EXERCISE GOAL >> Each line of the entries, from the first to the line containing "obs_retryable o = true ->", is to be transcribed exactly as it stands; include no other lines.

RECORDS FOR THIS TASK >>
*** Begin section ***
Lemma answered_row_retry record facts retry_at :
  rec_retry_at (answered_row context record facts retry_at) = retry_at.
Proof.
  unfold answered_row, record_answer. set (f := exhausted context record facts).
  by destruct (facts_outcome f), (facts_operation_schema f).
Qed.

(** The row a retryable failure writes *)
Lemma retryable_row record facts retry_at :
  let o := facts_observation facts in
  let row := answered_row context record facts retry_at in
  obs_retryable o = true ->
  obs_status o <> ObservationStatus.SUCCEEDED /\
  if rec_retry_count record + 1 <=? retry_limit run (rec_request record)
  then rec_phase row = RequestPhase.DISPATCHED /\ rec_retry_count row = rec_retry_count record + 1
       /\ exhausted context record facts = facts
  else rec_phase row = RequestPhase.COMPLETED /\ rec_retry_count row = rec_retry_count record
       /\ let o' := facts_observation (exhausted context record facts) in
          obs_terminal o' = true /\ obs_released o' = true
          /\ starts_with EXHAUSTED (root (obs_event_id o')) = true /\ ended_at_close o' = false.
Proof.
  intros o row Hretry. subst row.
  assert (obs_status o <> ObservationStatus.SUCCEEDED /\ obs_terminal o = false
    /\ among (obs_status o) CONCLUSIVE = true
    /\ obs_status o <> ObservationStatus.UNKNOWN) as (Hst & Hterm & Hconc & Hunk).
  { unfold obs_retryable in Hretry. apply andb_true_iff in Hretry as [Ht Hr].
    apply negb_true_iff in Ht. destruct (obs_status o); try (by vm_compute in Hr); by split_and!. }
  split; [done|].
  destruct (record_answer_fields record (exhausted context record facts)
    (fst (next_phase record (facts_observation (exhausted context record facts))))
    (snd (next_phase record (facts_observation (exhausted context record facts)))) retry_at)
    as (_ & Hp & Hn & _).
  fold (answered_row context record facts retry_at) in Hp, Hn. rewrite Hp, Hn. clear Hp Hn.
  unfold exhausted. fold o. rewrite Hretry. cbn [negb orb]. destruct (_ <=? _).
  - fold o. unfold next_phase, conclusive.
    by rewrite Hterm, Hretry, (proj2 (eqb_false _ _) Hunk).
  - unfold next_phase, conclusive. simpl. by rewrite Hconc, (proj2 (eqb_false _ _) Hst).
Qed.

(** Its re-send: the record is prepared again, without the answer, and dispatched again when asked. *)
Lemma due_retry_resends context' state row due at_ :
  ledger_sound state -> row ∈ ledger_records state -> retry_wait_until row = Some due ->
  if flt (fmax (now_at context') at_) due
  then advance_record context' state (RetryDue (rec_request_id row) at_) = Ok (only state)
  else exists again row', advance_record context' state (RetryDue (rec_request_id row) at_) = Ok again
       /\ row' ∈ ledger_records (change_state again) /\ same_request row row'
       /\ rec_phase row' = RequestPhase.PREPARED /\ rec_observation row' = None
       /\ rec_retry_count row' = rec_retry_count row.
Proof.
  intros Hsound Hin Hdue. simpl. unfold retry. rewrite (unique_row _ row); [|apply Hsound|done].
  cbn [rbind]. rewrite Hdue. destruct (flt _ _); [done|].
  set (row' := resent row (now_at context')
                 (limits_reconciliation_bound (run_limits (context_run context')))).
  exists (reissue context' state row), row'. split_and!; try done.
  unfold reissue. fold row'. simpl. apply (replace_elem state row); try done. by left.
Qed.

Lemma prepared_dispatches context' state row epoch :
  ledger_sound state -> row ∈ ledger_records state -> rec_phase row = RequestPhase.PREPARED ->
  exists sent row', advance_record context' state (DispatchAuthorized (rec_request_id row) epoch) = Ok sent
    /\ row' ∈ ledger_records (change_state sent) /\ same_request row row'
    /\ rec_phase row' = RequestPhase.DISPATCHED /\ rec_retry_count row' = rec_retry_count row.
Proof.
  intros Hsound Hin Hp. simpl. unfold dispatched. rewrite (unique_row _ row); [|apply Hsound|done].
  cbn [rbind]. rewrite Hp. eexists _, (dispatched_record context' state row). split; [done|].
  assert (same_request row (dispatched_record context' state row)
    /\ rec_phase (dispatched_record context' state row) = RequestPhase.DISPATCHED
    /\ rec_retry_count (dispatched_record context' state row) = rec_retry_count row) as (Hs & ? & ?)
    by (unfold dispatched_record; by destruct (_ && _)).
  split_and!; try done. simpl. apply (replace_elem state row); [done..| |by left].
  exact (same_id _ _ Hs).
Qed.

Lemma waiting_retry_is_due state row due now :
  ledger_sound state -> row ∈ ledger_records state -> retry_wait_until row = Some due ->
  RetryDue (rec_request_id row) now ∈ due_retries state now <-> fle due now = true.
Proof.
  intros Hsound Hin Hdue. unfold due_retries. rewrite list_elem_of_omap. split.
  - intros (other & Hother & E). destruct (retry_wait_until other) as [its|] eqn:Hits; [|done].
    destruct (fle its now) eqn:Hle; [|done]. injection E as Hid.
    rewrite (same_row state other row (proj1 Hsound) Hother Hin Hid) in Hits. congruence.
  - intros Hle. exists row. split; [done|]. by rewrite Hdue, Hle.
Qed.

(** C12: retries run out.  A retryable failure of an open record waits for the back-off of that
    retry after the time it was heard, while the record's limit lasts: the retry falls due then and
    not before, changes nothing before, and from then on, in whatever context, prepares the record
    to be sent again, without the answer and one retry up; and the prepared record is dispatched
    again.  The answer that uses up the limit closes the record with the failure it reported,
    released: there is no re-send to wait for, and across any later events the record stays closed
    with that failure and no re-send.  An answer about it that comes next leaves the ledger as it
    is. *)
Theorem retries_run_out state record facts change :
  ledger_sound state -> record ∈ ledger_records state ->
  rec_phase record <> RequestPhase.COMPLETED ->
  (forall previous, rec_observation record = Some previous ->
     ended_at_close previous = false
     /\ obs_sequence previous < obs_sequence (facts_observation facts)) ->
  obs_retryable (facts_observation facts) = true ->
  apply_record context state record facts = Ok change ->
  let after := change_state change in
  let this := rec_request_id record in
  exists row o, row ∈ ledger_records after /\ same_request record row
    /\ rec_observation row = Some o /\ obs_status o = obs_status (facts_observation facts)
    /\ if rec_retry_count record + 1 <=? retry_limit run (rec_request record)
       then rec_phase row = RequestPhase.DISPATCHED
            /\ rec_retry_count row = rec_retry_count record + 1
            /\ exists seconds due, retry_delay context (rec_retry_count record + 1) = Ok seconds
               /\ due = fadd (now_at context) seconds /\ retry_wait_until row = Some due
               /\ (forall now, RetryDue this now ∈ due_retries after now <-> fle due now = true)
               /\ forall context' at_,
                  if flt (fmax (now_at context') at_) due
                  then advance_record context' after (RetryDue this at_) = Ok (only after)
                  else exists again prepared,
                       advance_record context' after (RetryDue this at_) = Ok again
                       /\ prepared ∈ ledger_records (change_state again)
                       /\ same_request record prepared
                       /\ rec_phase prepared = RequestPhase.PREPARED
                       /\ rec_observation prepared = None
                       /\ rec_retry_count prepared = rec_retry_count record + 1
                       /\ forall context'' epoch, exists sent out,
                          advance_record context'' (change_state again) (DispatchAuthorized this epoch)
                          = Ok sent
                          /\ out ∈ ledger_records (change_state sent) /\ same_request record out
                          /\ rec_phase out = RequestPhase.DISPATCHED
                          /\ rec_retry_count out = rec_retry_count record + 1
       else rec_phase row = RequestPhase.COMPLETED /\ rec_retry_count row = rec_retry_count record
            /\ obs_terminal o = true /\ obs_released o = true /\ retry_wait_until row = None
            /\ (forall log state', Forall (fun step => event_named (snd step)) log ->
                ledger_after after log = Ok state' ->
                exists closed o', closed ∈ ledger_records state' /\ same_request record closed
                  /\ rec_phase closed = RequestPhase.COMPLETED /\ retry_wait_until closed = None
                  /\ rec_observation closed = Some o' /\ disposition_kept o o')
            /\ forall context' event,
               obs_request_id (facts_observation (observed_facts event)) = this ->
               observation_event context' after event = Ok (only after).
Proof.
  intros Hsound Hin Hc Hlater Hretry Hok after this. subst after this.
  pose proof (apply_record_answers context state record facts change Hsound Hin) as Hans.
  assert (answer_named record facts) as Hnamed by (by intros E).
  specialize (Hans Hnamed Hok). destruct Hans as [_ Hs' _].
  assert (exists close, (forall s r c, ledger_sound s -> r ∈ ledger_records s ->
      rec_phase r = RequestPhase.PREPARED -> close s r (unsent_cancellation context r) = Ok c ->
      cancelled run s (change_state c) [rec_request_id r])
    /\ apply_with context close false state record facts = Ok change) as (close & Hclose & Happly).
  { unfold apply_record in Hok. destruct (depth_of state) as [|depth]; simpl in Hok.
    - by exists (fun _ _ _ => Err TooDeep).
    - exists (apply_at context depth true). split; [|done]. intros. by eapply closes_at. }
  apply apply_advances in Happly as [Habout Hadvance]; [|exact (sound_row _ _ Hsound Hin)|done|done].
  destruct (retryable_row record facts None Hretry) as [Hst _].
  apply advance_writes in Hadvance as (retry_at & Hat & Hwritten); try done.
  destruct (retryable_row record facts retry_at Hretry) as [_ Hrow].
  destruct (answered_row_spec context record facts retry_at) as (Hs & Ho & _).
  pose proof (answered_row_retry record facts retry_at) as Hwhen.
  set (row := answered_row context record facts retry_at) in *.
  exists row, (facts_observation (exhausted context record facts)).
  split_and!; [done..|apply exhausted_spec|].
  assert (ledger_sound (change_state change)) as Hsound' by exact Hs'.
  rewrite <- (same_id _ _ Hs). destruct (_ <=? _).
  - destruct Hrow as (Hp & Hn & He). split_and!; [done|done|].
    unfold retry_at_of in Hat. rewrite Hp, Hn, He, Hretry in Hat. simpl in Hat.
    destruct (retry_delay _ _) as [seconds|]; cbn [rbind] in Hat; [|done].
    assert (retry_wait_until row = Some (fadd (now_at context) seconds)) as Hdue.
    { unfold retry_wait_until. rewrite Ho, Hwhen, He, Hp, Hretry. simpl. congruence. }
    exists seconds, (fadd (now_at context) seconds). split_and!; try done.
    + intros now. by apply waiting_retry_is_due.
    + intros context' at_.
      pose proof (due_retry_resends context' _ row _ at_ Hsound' Hwritten Hdue) as Hdone.
      destruct (flt _ _); [exact Hdone|]. destruct Hdone as (again & prepared & Hadv & Hprep & Hsame & Hph & Hno & Hcount).
      exists again, prepared. split_and!; [done|done|by etrans|done|done|congruence|].
      intros context'' epoch.
      assert (ledger_sound (change_state again)) as Hsound''
        by (apply advance_moves in Hadv as [_ _ ?]; done).
      destruct (prepared_dispatches context'' _ prepared epoch Hsound'' Hprep Hph)
        as (sent & out & Hsent & Hout & Hsame' & Hph' & Hcount').
      rewrite (same_id _ _ Hsame) in Hsent. exists sent, out. split_and!; [done|done| |done|congruence].
      etrans; [exact Hs|]. by etrans.
  - destruct Hrow as (Hp & Hn & Ht & Hr & He & Hend). split_and!; try done.
    + unfold retry_wait_until. by rewrite Ho, Hp.
    + intros log state' Hlog Hafter.
      pose proof (closed_rows_stand log _ _ Hsound' Hlog Hafter) as Hrows.
      destruct (Forall2_in_l _ _ _ _ Hrows Hwritten) as (closed & Hclosed & Hsame & Hstand).
      destruct (Hstand _ Hp Ho Hend) as (o' & Hp' & Ho' & Hkept & _).
      exists closed, o'. split_and!; try done; [by etrans|]. unfold retry_wait_until. by rewrite Ho', Hp'.
    + intros context' event Hid. unfold observation_event, is_late.
      rewrite Hid, (unique_row _ row); [|apply Hs'|done].
      cbn [rbind]. rewrite Ho. cbn [rbind]. by rewrite He.
Qed.
End Answer.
*** End section ***
ANSWER TO THIS EXERCISE >>
Lemma answered_row_retry record facts retry_at :
  rec_retry_at (answered_row context record facts retry_at) = retry_at.
Proof.
  unfold answered_row, record_answer. set (f := exhausted context record facts).
  by destruct (facts_outcome f), (facts_operation_schema f).
Qed.

(** The row a retryable failure writes *)
Lemma retryable_row record facts retry_at :
  let o := facts_observation facts in
  let row := answered_row context record facts retry_at in
  obs_retryable o = true ->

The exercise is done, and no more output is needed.